A pesquisadora do IFF/Fiocruz, Fátima Junqueira, destacou sua felicidade em ver a disseminação do Portal de Boas Práticas. “A ideia começou com um curso para 100 pessoas, mas que tiveram mais de 5 mil inscritos, o segundo mais de 12 mil inscritos. Começamos a receber perguntas e dúvidas de várias especialidades. Então, encontramos uma grande oportunidade de compartilhar conhecimento. As coisas foram se desdobrando e surgiu o Portal com uma proposta mais incorporada, pois as pessoas querem e precisam de informação qualificada para melhorar o cuidado”.

Fátima ressaltou que o controle da dor é uma mudança de comportamento. Nesse sentido, analisou a importância do e-book Diretriz para Prevenção e Manejo da Dor Aguda por Procedimentos Dolorosos no Período Neonatal, desenvolvido por especialistas brasileiros, atuantes em pesquisa, ensino e assistência na área neonatal, e coordenado por ela junto com a pesquisadora do IFF/Fiocruz, Pércide Verônica da Silva Cunha. “Os objetivos do documento são avaliar e sintetizar sistematicamente as informações científicas disponíveis em relação ao manejo da dor causada por procedimentos dolorosos agudos no recém-nascido de risco internado em unidade neonatal. Objetiva-se também oferecer ao profissional da área da saúde atuante em neonatologia informações objetivas e práticas sobre como avaliar, tratar e aliviar a dor do recém-nascido durante procedimentos dolorosos agudos”.

Para encerrar o debate, a nutricionista da Unidade Neonatal do IFF/Fiocruz, Giovana Salgado, enfatizou que Nutrição é mais do que nutrientes e leite materno é mais do que um alimento. “O aleitamento materno é uma medida eficaz para diminuir a mortalidade infantil em 13%, tem grande impacto na diminuição de doenças e infecções respiratórias. Esses benefícios se estendem para a sociedade e para o planeta, porque é menos resíduo”.

Giovana contou sobre uma iniciativa implantada desde o ano passado, em uma ação integrada do Banco de Leite Humano (BLH) do IFF/Fiocruz com a Nutrição e o Lactário. “O Instituto começou a distribuir leite fresco, que é coletado e vai rapidamente para os bebês. Mais de 4 litros já foram distribuídos, parece pouco, mas o bebê às vezes só precisa de 1, 2 ml. Com isso, 135 crianças já foram beneficiadas”, concluiu.

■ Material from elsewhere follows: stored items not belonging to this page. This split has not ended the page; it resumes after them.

(** X3. The sample rows are added only to an empty table. Seeding a table
    that has a row leaves the database exactly as it is; seeding an empty
    table stores the three sample rows, with the next three ids and the
    current timestamp. So seeding again (a restart) never adds to what a
    first seeding left. *)
Theorem seed_once (ts ts' : N) (d : database) :
  seed ts' (seed ts d) = seed ts d /\
  if (select_count d =? 0)%nat then
    seed ts d
    = {| rows :=
           [{| id := (sqlite_sequence d + 1)%Z; title := "翻译助手";
               content := "将以下英文翻译成中文：";
               category := Some "工具";
               created_at := ts; updated_at := ts |};
            {| id := (sqlite_sequence d + 2)%Z; title := "写作助手";
               content := "请帮助我写一篇关于{主题}的文章，要求：";
               category := Some "创作";
               created_at := ts; updated_at := ts |};
            {| id := (sqlite_sequence d + 3)%Z; title := "代码助手";
               content := "请解释以下代码的功能：";
               category := Some "开发";
               created_at := ts; updated_at := ts |}];
         sqlite_sequence := (sqlite_sequence d + 3)%Z |}
  else seed ts d = d.
Proof.
  destruct d as [[|p l] s]; (split; [reflexivity|]); [|reflexivity].
  cbn [select_count rows List.length Nat.eqb sqlite_sequence].
  unfold seed. cbn [select_count rows List.length Nat.eqb].
  rewrite !insert_run_text. cbn [obind snd].
  rewrite !insert_run_text. cbn [obind snd].
  rewrite !insert_run_text. cbn [snd rows sqlite_sequence app bind].
  replace (s + 1 + 1 + 1)%Z with (s + 3)%Z by lia.
  replace (s + 1 + 1)%Z with (s + 2)%Z by lia.
  reflexivity.
Qed.

Lemma update_run_unchanged (t c cat : jsval) (i : parsed_id) (ts : N)
    (d d' : database) :
  update_run t c cat i ts d = Returns (0, d') -> d' = d.
Proof.
  unfold update_run. destruct (filter (matches i) (rows d)) as [|h hit].
  - intros H. now injection H as <-.
  - destruct (bind t), (bind c); discriminate.
Qed.

(** X4. A request that is answered with an error status (400, 404 or 500)
    leaves the whole server state as it was: nothing is stored and nothing
    is sent. *)
Theorem failed_request_changes_nothing (r : request) (w : world) :
  400 <= status (fst (handle r w)) -> snd (handle r w) = w.
Proof.
  destruct r as [|t c cat|b|i t c cat|i]; simpl.
  - reflexivity.
  - unfold post_prompt.
    destruct (negb (truthy t) || negb (truthy c)); [reflexivity|].
    destruct (insert_run _ _ _ _ _) as [[z d']|e]; simpl; [lia | reflexivity].
  - destruct b as [|l]; simpl; [reflexivity|].
    destruct (insertMany _ _ _) as [d'|e]; simpl; [lia | reflexivity].
  - unfold put_prompt.
    destruct (update_run _ _ _ _ _ _) as [[n d']|e] eqn:E; [|reflexivity].
    destruct n as [|n]; simpl; [|lia]. intros _.
    rewrite (update_run_unchanged _ _ _ _ _ _ _ E). apply set_db_same.
  - lia.
Qed.

Lemma failed_request_changes_nothing_witness :
  let w := on_connection (startup empty_database) in
  let r := PUT_prompt (Some 99%Z) (JString "T") (JString "C") JNull in
  400 <= status (fst (handle r w)) /\ snd (handle r w) = w.
Proof.
  split; [vm_compute; lia|].
  apply (failed_request_changes_nothing
           (PUT_prompt (Some 99%Z) (JString "T") (JString "C") JNull)
           (on_connection (startup empty_database))).
  vm_compute. lia.
Defined.

(** X5. A request that is answered 200 or 201 announces itself with exactly
    one broadcast on the mutating routes and with nothing on the listing
    route; the record a create or an update announces is the one read back
    from the store after the write. *)
Theorem successful_request_announced_once (r : request) (w : world) :
  let res := fst (handle r w) in
  let w' := snd (handle r w) in
  status res < 400 ->
  match announcement r res (db w') with
  | Some m =>
      serialized w w' = [m] /\
      emitted w w' = stamp (now w) (broadcast_effects m (wss_clients w))
  | None => r = GET_prompts /\ emitted w w' = []
  end.
Proof.
  destruct r as [|t c cat|b|i t c cat|i]; simpl.
  - intros _. split; [reflexivity | apply emitted_refl].
  - unfold post_prompt.
    destruct (negb (truthy t) || negb (truthy c)); simpl; [lia|].
    destruct (insert_run _ _ _ _ _) as [[z d']|e]; simpl; [|lia].
    intros _. unfold announcement. simpl. rewrite broadcast_db. simpl.
    split; [apply serialized_broadcast | apply broadcast_set_db_emitted].
  - destruct b as [|l]; simpl; [lia|].
    destruct (insertMany _ _ _) as [d'|e]; simpl; [|lia].
    intros _. unfold announcement. simpl.
    split; [apply serialized_broadcast | apply broadcast_set_db_emitted].
  - unfold put_prompt.
    destruct (update_run _ _ _ _ _ _) as [[n d']|e]; simpl; [|lia].
    destruct n as [|n]; simpl; [lia|].
    intros _. unfold announcement. simpl. rewrite broadcast_db. simpl.
    split; [apply serialized_broadcast | apply broadcast_set_db_emitted].
  - intros _. unfold announcement. simpl.
    split; [apply serialized_broadcast | apply broadcast_set_db_emitted].
Qed.

Lemma successful_request_announced_once_witness :
  let w := on_connection (startup empty_database) in
  let r := POST_prompts (JString "T") (JString "C") JUndefined in
  status (fst (handle r w)) < 400 /\
  serialized w (snd (handle r w))
  = [prompt_created (select_by_id 4 (db (snd (handle r w))))].
Proof.
  split; [vm_compute; lia|].
  exact (proj1 (successful_request_announced_once
                  (POST_prompts (JString "T") (JString "C") JUndefined)
                  (on_connection (startup empty_database))
                  ltac:(vm_compute; lia))).
Defined.

Lemma insert_each_storable (l : list import_row) (ts : N) :
  forall d,
    forallb storable l = true ->
    exists d' news,
      insert_each l ts d = Returns d' /\
      rows d' = rows d ++ news /\
      sqlite_sequence d' = (sqlite_sequence d + Z.of_nat (List.length l))%Z /\
      map prompt_fields news = map row_fields l /\
      map id news
      = map (fun k => (sqlite_sequence d + Z.of_nat k)%Z)
            (seq 1 (List.length l)) /\
      Forall (fun p => created_at p = ts /\ updated_at p = ts) news.
Proof.
  induction l as [|r l IH]; intros d H; simpl in H.
  - exists d, []. simpl. rewrite app_nil_r, Z.add_0_r. repeat split; auto.
  - apply andb_true_iff in H. destruct H as [Hr Hl].
    destruct r as [|t c cat]; [discriminate|].
    destruct t as [| |t]; try discriminate.
    destruct c as [| |c]; try discriminate.
    cbn [insert_each]. rewrite insert_run_text. cbn [obind snd].
    set (p := {| id := (sqlite_sequence d + 1)%Z; title := t; content := c;
                 category := bind (js_or cat "General");
                 created_at := ts; updated_at := ts |}).
    set (d1 := {| rows := rows d ++ [p];
                  sqlite_sequence := (sqlite_sequence d + 1)%Z |}).
    destruct (IH d1 Hl) as (d' & news & Hd' & Hrows & Hseq & Hf & Hid & Hts).
    exists d', (p :: news). split; [exact Hd'|].
    split; [rewrite Hrows; simpl; now rewrite <- app_assoc|].
    split; [rewrite Hseq; simpl sqlite_sequence; cbn [List.length]; lia|].
    split; [simpl; now rewrite Hf|].
    split.
    + cbn [List.length seq map]. f_equal.
      rewrite <- (seq_shift (List.length l) 1), map_map, Hid.
      apply map_ext. intros k. simpl sqlite_sequence. lia.
    + constructor; auto.
Qed.

Lemma insert_each_unstorable (l : list import_row) (ts : N) :
  forall d,
    forallb storable l = false -> exists e, insert_each l ts d = Throws e.
Proof.
  induction l as [|r l IH]; intros d H; simpl in H; [discriminate|].
  destruct r as [|t c cat]; [simpl; eauto|].
  destruct t as [| |t]; [simpl; eauto | simpl; eauto |].
  destruct c as [| |c]; [simpl; eauto | simpl; eauto |].
  simpl in H. cbn [insert_each]. rewrite insert_run_text. cbn [obind snd].
  now apply IH.
Qed.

Da esquerda para a direita: Giovana Salgado, Karla Pontes, José Roberto Ramos, Fátima Junqueira, Maria Elizabeth Lopes Moreira e Guilherme Sant'Anna

 

Sobre a Semana Científica

No contexto do Centenário do Instituto, a Semana Científica, realizada de 2 a 4/4, teve como objetivo discutir temas relevantes à saúde e ao cuidado de mulheres, crianças e adolescentes. Foi organizada pelo Núcleo Diretor do IFF/Fiocruz e financiada pela Fundação Oswaldo Cruz (Fiocruz), Fundação de Amparo à Pesquisa do Estado do Rio de Janeiro (FAPERJ) e Academia Nacional de Medicina (ANM). A Semana contou com uma agenda repleta de conferências e mesas-redondas, que abordaram temas fundamentais para profissionais e estudantes, sendo uma oportunidade valiosa de discutir os tópicos trazidos pelos experientes conferencistas e a busca de soluções para os desafios expostos.